Abstract
Purpose :
In a recent clinical trial of IFNα in Behçet’s Disease (BD), disease control on lower doses of corticosteroids was associated with an increase in peripheral blood regulatory T cells (Treg) and a decrease in CD4+IL-17+ (Th17) levels. At baseline, most BD with ocular involvement patients were receiving corticosteroids, and in this study we determined whether there was a correlation between corticosteroid dose, Treg and Th17 cells.
Methods :
21 BD patients with ocular involvement who required systemic treatment with steroids were recruited to the trial at one centre.

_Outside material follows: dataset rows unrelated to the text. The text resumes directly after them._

Definition bind {A B} (c : outcome A) (k : A -> outcome B) : outcome B :=
  match c with
  | Done a => k a
  | OutOfBounds => OutOfBounds
  end.

Notation "x <- c ;; k" := (bind c (fun x => k))
  (at level 61, c at next level, right associativity).
Notation "' p <- c ;; k" := (bind c (fun x => let 'p := x in k))
  (at level 61, p pattern, c at next level, right associativity).

(** [unsigned]: 32 bits. *)
Definition to_unsigned (n : N) : N := (n mod 2 ^ 32)%N.

(** Modelled from the spec: [M_MAX_UNSIGNED] of [MathDefs.h], "the maximum
    unsigned" of section 6, the sentinel for "no neighbor". *)
Definition M_MAX_UNSIGNED : N := 4294967295%N.

(** [ea::vector<T>::size()]. *)
Definition size {A} (v : list A) : N := N.of_nat (length v).

(** [ea::vector<T>::operator[]]. *)
Definition at_ {A} (v : list A) (i : N) : outcome A :=
  if (i <? size v)%N then
    match nth_error v (N.to_nat i) with
    | Some a => Done a
    | None => OutOfBounds
    end
  else OutOfBounds.

(** [T a[3]] and [T a[4]]. *)
Record array3 (A : Type) : Type := Array3 { a3_0 : A; a3_1 : A; a3_2 : A }.
Record array4 (A : Type) : Type :=
  Array4 { a4_0 : A; a4_1 : A; a4_2 : A; a4_3 : A }.
Arguments Array3 {A} _ _ _.
Arguments a3_0 {A} _.
Arguments a3_1 {A} _.
Arguments a3_2 {A} _.
Arguments Array4 {A} _ _ _ _.
Arguments a4_0 {A} _.
Arguments a4_1 {A} _.
Arguments a4_2 {A} _.
Arguments a4_3 {A} _.

Definition get3 {A} (a : array3 A) (i : nat) : A :=
  match i with
  | 0 => a3_0 a
  | 1 => a3_1 a
  | _ => a3_2 a
  end.

Definition get4 {A} (a : array4 A) (i : nat) : A :=
  match i with
  | 0 => a4_0 a
  | 1 => a4_1 a
  | 2 => a4_2 a
  | _ => a4_3 a
  end.

(** [T a[2]]. *)
Record array2 (A : Type) : Type := Array2 { a2_0 : A; a2_1 : A }.
Arguments Array2 {A} _ _.
Arguments a2_0 {A} _.
Arguments a2_1 {A} _.

(** [a[i]] for a run-time index [i] into [T a[3]] or [T a[4]]: reading past
    the last element is undefined in C++. *)
Definition array3_at {A} (a : array3 A) (i : N) : outcome A :=
  if (i <? 3)%N then Done (get3 a (N.to_nat i)) else OutOfBounds.

Definition array4_at {A} (a : array4 A) (i : N) : outcome A :=
  if (i <? 4)%N then Done (get4 a (N.to_nat i)) else OutOfBounds.

(** [a[j] = v] on [T a[3]]. *)
Definition array3_set {A} (a : array3 A) (j : N) (v : A)
  : outcome (array3 A) :=
  if (j =? 0)%N then Done (Array3 v (a3_1 a) (a3_2 a))
  else if (j =? 1)%N then Done (Array3 (a3_0 a) v (a3_2 a))
  else if (j =? 2)%N then Done (Array3 (a3_0 a) (a3_1 a) v)
  else OutOfBounds.

(** [for (i : l) s = body(s, i)], stopping at the first access out of
    bounds. *)
Fixpoint fold_outcome {A S : Type} (body : S -> A -> outcome S) (l : list A)
  (s : S) : outcome S :=
  match l with
  | [] => Done s
  | i :: l' => s' <- body s i ;; fold_outcome body l' s'
  end.

(* ================================================================= *)
(** * Single-precision vectors and matrices *)

(** [Vector3.h], [Vector4.h] and [Matrix3x4.h] are not among the sources.
    Section 6 of the specification limits them to "the minimal operations
    named"; the definitions of this part are modelled from it, with the
    formulas of the double-precision twins in [HighPrecisionVector3] for the
    dot and cross product. *)
Module Vector3.

(** Modelled from the spec: the vertex of section 3, "a point in 3-space
    (single precision)", with Urho3D's field names. *)
Record t (F : Type) : Type := make { x_ : F; y_ : F; z_ : F }.
Arguments make {F} x_ y_ z_.
Arguments x_ {F} _.
Arguments y_ {F} _.
Arguments z_ {F} _.

Section Ops.
Context {F : Type} `{Scalar F}.
Local Open Scope fl_scope.

(** Modelled from the spec: [operator+], component-wise sum. *)
Definition plus (a b : t F) : t F :=
  make (x_ a + x_ b) (y_ a + y_ b) (z_ a + z_ b).

(** Modelled from the spec: [operator-], component-wise difference. *)
Definition minus (a b : t F) : t F :=
  make (x_ a - x_ b) (y_ a - y_ b) (z_ a - z_ b).

(** Modelled from the spec: [operator*(float lhs, const Vector3& rhs)],
    scaling of every component of [rhs] by [lhs]. *)
Definition scale (lhs : F) (rhs : t F) : t F :=
  make (x_ rhs * lhs) (y_ rhs * lhs) (z_ rhs * lhs).

(** Modelled from the spec: dot product. *)
Definition DotProduct (a b : t F) : F :=
  x_ a * x_ b + y_ a * y_ b + z_ a * z_ b.

(** Modelled from the spec: cross product. *)
Definition CrossProduct (a b : t F) : t F :=
  make (y_ a * z_ b - z_ a * y_ b)
       (z_ a * x_ b - x_ a * z_ b)
       (x_ a * y_ b - y_ a * x_ b).

(** Modelled from the spec: [operator*(float rhs)], scaling of every
    component by [rhs]. *)
Definition times (a : t F) (rhs : F) : t F :=
  make (x_ a * rhs) (y_ a * rhs) (z_ a * rhs).

(** Modelled from the spec: [Length()], the square root of the dot product
    of the vector with itself. *)
Definition Length (a : t F) : F := fsqrt (DotProduct a a).
End Ops.
End Vector3.

Module Vector4.

(** Modelled from the spec: the "4-vector of weights" of section 6. *)
Record t (F : Type) : Type := make { x_ : F; y_ : F; z_ : F; w_ : F }.
Arguments make {F} x_ y_ z_ w_.
Arguments x_ {F} _.
Arguments y_ {F} _.
Arguments z_ {F} _.
Arguments w_ {F} _.

Section Ops.
Context {F : Type} `{Scalar F}.

(** Modelled from the spec: [Vector4::ZERO], "the zero 4-vector" of
    section 7. *)
Definition ZERO : t F := make (num 0) (num 0) (num 0) (num 0).

(** Modelled from the spec: [Vector4(const Vector3&, float)], the three
    components followed by the fourth. *)
Definition of_Vector3 (v : Vector3.t F) (w : F) : t F :=
  make (Vector3.x_ v) (Vector3.y_ v) (Vector3.z_ v) w.

(** Modelled from the spec: [operator[](unsigned)], component [i]. *)
Definition get (v : t F) (i : nat) : F :=
  match i with
  | 0 => x_ v
  | 1 => y_ v
  | 2 => z_ v
  | _ => w_ v
  end.
End Ops.
End Vector4.

Module Matrix3x4.

(** Modelled from the spec: the matrix of section 3, "3x3 ... stored as 3x4
    with a ... translation column", row by row. *)
Record t (F : Type) : Type := make {
  m00_ : F; m01_ : F; m02_ : F; m03_ : F;
  m10_ : F; m11_ : F; m12_ : F; m13_ : F;
  m20_ : F; m21_ : F; m22_ : F; m23_ : F
}.
Arguments make {F}.
Arguments m00_ {F} _.
Arguments m01_ {F} _.
Arguments m02_ {F} _.
Arguments m03_ {F} _.
Arguments m10_ {F} _.
Arguments m11_ {F} _.
Arguments m12_ {F} _.
Arguments m13_ {F} _.
Arguments m20_ {F} _.
Arguments m21_ {F} _.
Arguments m22_ {F} _.
Arguments m23_ {F} _.

Section Ops.
Context {F : Type} `{Scalar F}.
Local Open Scope fl_scope.

(** Modelled from the spec: [operator*(const Vector3&)], the 3x3 part times
    the point, plus the translation column. *)
Definition apply (m : t F) (v : Vector3.t F) : Vector3.t F :=
  let x := Vector3.x_ v in
  let y := Vector3.y_ v in
  let z := Vector3.z_ v in
  Vector3.make
    (m00_ m * x + m01_ m * y + m02_ m * z + m03_ m)
    (m10_ m * x + m11_ m * y + m12_ m * z + m13_ m)
    (m20_ m * x + m21_ m * y + m22_ m * z + m23_ m).
End Ops.
End Matrix3x4.

Module Matrix3.

(** Modelled from the spec: [Matrix3.h] is not among the sources.  The 3x3
    matrix of section 4.C, row by row, constructed from its nine entries in
    that order. *)
Record t (F : Type) : Type := make {
  m00_ : F; m01_ : F; m02_ : F;
  m10_ : F; m11_ : F; m12_ : F;
  m20_ : F; m21_ : F; m22_ : F
}.
Arguments make {F}.
Arguments m00_ {F} _.
Arguments m01_ {F} _.
Arguments m02_ {F} _.
Arguments m10_ {F} _.
Arguments m11_ {F} _.
Arguments m12_ {F} _.
Arguments m20_ {F} _.
Arguments m21_ {F} _.
Arguments m22_ {F} _.

Section Ops.
Context {F : Type} `{Scalar F}.
Local Open Scope fl_scope.

(** Modelled from the spec: the determinant, expanded over the six
    permutations. *)
Definition Determinant (m : t F) : F :=
  m00_ m * m11_ m * m22_ m + m10_ m * m21_ m * m02_ m
  + m20_ m * m01_ m * m12_ m - m20_ m * m11_ m * m02_ m
  - m10_ m * m01_ m * m22_ m - m00_ m * m21_ m * m12_ m.

(** Modelled from the spec: [Inverse()], "the inverse of the 3x3" of section
    4.C, as the adjugate times the reciprocal of the determinant. *)
Definition Inverse (m : t F) : t F :=
  let invDet := num 1 / Determinant m in
  make ((m11_ m * m22_ m - m21_ m * m12_ m) * invDet)
       (- (m01_ m * m22_ m - m21_ m * m02_ m) * invDet)
       ((m01_ m * m12_ m - m11_ m * m02_ m) * invDet)
       (- (m10_ m * m22_ m - m20_ m * m12_ m) * invDet)
       ((m00_ m * m22_ m - m20_ m * m02_ m) * invDet)
       (- (m00_ m * m12_ m - m10_ m * m02_ m) * invDet)
       ((m10_ m * m21_ m - m20_ m * m11_ m) * invDet)
       (- (m00_ m * m21_ m - m20_ m * m01_ m) * invDet)
       ((m00_ m * m11_ m - m10_ m * m01_ m) * invDet).

(** Modelled from the spec: [Matrix3x4(const Matrix3&)], the 3x3 "stored as
    3x4 with a zero translation column" of section 3. *)
Definition to_Matrix3x4 (m : t F) : Matrix3x4.t F :=
  Matrix3x4.make (m00_ m) (m01_ m) (m02_ m) (num 0)
                 (m10_ m) (m11_ m) (m12_ m) (num 0)
                 (m20_ m) (m21_ m) (m22_ m) (num 0).
End Ops.
End Matrix3.

(* ================================================================= *)
(** * High-precision geometry primitives *)

Module HighPrecisionVector3.
Record t (D : Type) : Type := make { data_ : array3 D }.
Arguments make {D} data_.
Arguments data_ {D} _.

Section Ops.
Context {F D : Type} `{Scalar D} `{Casts F D}.
Local Open Scope fl_scope.

(** [explicit HighPrecisionVector3(const Vector3& vec)]. *)
Definition of_Vector3 (vec : Vector3.t F) : t D :=
  make (Array3 (widen (Vector3.x_ vec))
               (widen (Vector3.y_ vec))
               (widen (Vector3.z_ vec))).
(** * Graph Theory Analyzer: a shallow embedding of [main.py]

    The graph algorithms of [main.py] ([bfs_with_depth], [dfs_with_depth],
    [has_cycle], [greedy_coloring], [find_max_clique]) and the render-state
    part of [GraphApp] ([draw_graph], [run_bfs], [run_dfs],
    [animate_traversal] and its [update] callback) are translated to Rocq
    functions, and the properties stated for them are proved.

    Modelling conventions.
    - A networkx [Graph] is its adjacency dictionary in insertion order:
      an association list from a node to the list of its neighbours.
      [G.nodes] iterates the keys, [G.neighbors(n)] iterates the entry of
      [n] and raises [NetworkXError] when [n] is not a node.
    - Node identities, depths and colour indices are natural numbers.
    - Python sets are [gset nat], the colouring dictionary is a
      [gmap nat nat].
    - A draw request records the picture it hands to the library, the list
      of node colours with the title, in the field [canvas]; the library
      raises [ValueError] when the list has not one colour for each node of
      the graph.
    - A Python exception is the [Raise] outcome of [result]; [while] loops
      and recursion are driven by a fuel argument, [OutOfFuel] is the
      outcome of a run that was given too little of it.  The interpreter's
      recursion limit is not part of the model. *)

From stdpp Require Import gmap strings list sorting fin_maps.
From Stdlib Require Import DecimalString.

Set Warnings "-clear-no-such-hyp,-register-all".

(** ** Outcomes *)

Inductive exn := NetworkXError | ValueError | IndexError | ZeroDivisionError.

Inductive result (A : Type) :=
  | Ok (a : A)
  | Raise (e : exn)
  | OutOfFuel.
Arguments Ok {A} a.
Arguments Raise {A} e.
Arguments OutOfFuel {A}.

#[global] Instance result_ret : MRet result := λ A a, Ok a.
#[global] Instance result_bind : MBind result := λ A B k r,
  match r with
  | Ok a => k a
  | Raise e => Raise e
  | OutOfFuel => OutOfFuel
  end.

(** [for x in l: st = body(x, st)] *)
Fixpoint for_each {A S} (body : A → S → result S) (l : list A) (st : S)
    : result S :=
  match l with
  | [] => Ok st
  | a :: l' => st' ← body a st ; for_each body l' st'
  end.

(** [for x in l: ...] where the body may [return True] out of the enclosing
    function: the body yields [(true, st)] to return, [(false, st)] to go
    on; the loop yields [(false, st)] when the list is exhausted. *)
Fixpoint for_until {A S} (body : A → S → result (bool * S)) (l : list A)
    (st : S) : result (bool * S) :=
  match l with
  | [] => Ok (false, st)
  | a :: l' =>
      '(stop, st') ← body a st ;
      if stop : bool then Ok (true, st') else for_until body l' st'
  end.

(** ** The graph model *)

Definition Graph := list (nat * list nat).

Peripheral blood samples were stained with fluorochrome-conjugated antibodies for flow cytometry. Whole blood was cultured overnight, either unstimulated, or stimulated with anti-CD3/CD28 mAb, or PMA/ionomycin with brefeldin A, then stained for surface and intracellular markers. Statistical analyses were performed using SPSS with Spearman rank correlation test to compare the dose of corticosteroid with CD4+CD25+FoxP3+, CD4+CD25+FoxP3+IL-10+, and CD4+IL-17+ expression. A P value of <0.05 was significant.
Results :
There was a positive correlation (correlation coefficient=0.816, P=0.001) between corticosteroid dose (10mg/d, IQR 7.5-15) and IL10+FoxP3+CD4+CD25+ (0.01%, IQR 0-0.10%). IL10+FoxP3+ expression within CD4+T cells in response to anti-CD3/28 stimulation had a significant positive correlation with corticosteroid dose (correlation coefficient=0.774, P=0.003). However, the level of FoxP3 expression within the CD4+ or CD4+CD25+ populations did not correlate with corticosteroid dose. IL-17+CD4+cell levels (0.50%, IQR 0.37%-1.02%) were not significantly decreased by increasing corticosteroid dose (11mg/d, IQR 5-25), although there was a trend towards a negative correlation.
Conclusions :
Corticosteroid dose positively correlated with IL-10 and FoxP3 co-expression within CD4+CD25+ and CD4+ T cells, but did not change the frequency of Th17 cells. FoxP3 expression alone or percentages of Treg did not correlate with corticosteroid dose.
This is an abstract that was submitted for the 2016 ARVO Annual Meeting, held in Seattle, Wash., May 1-5, 2016.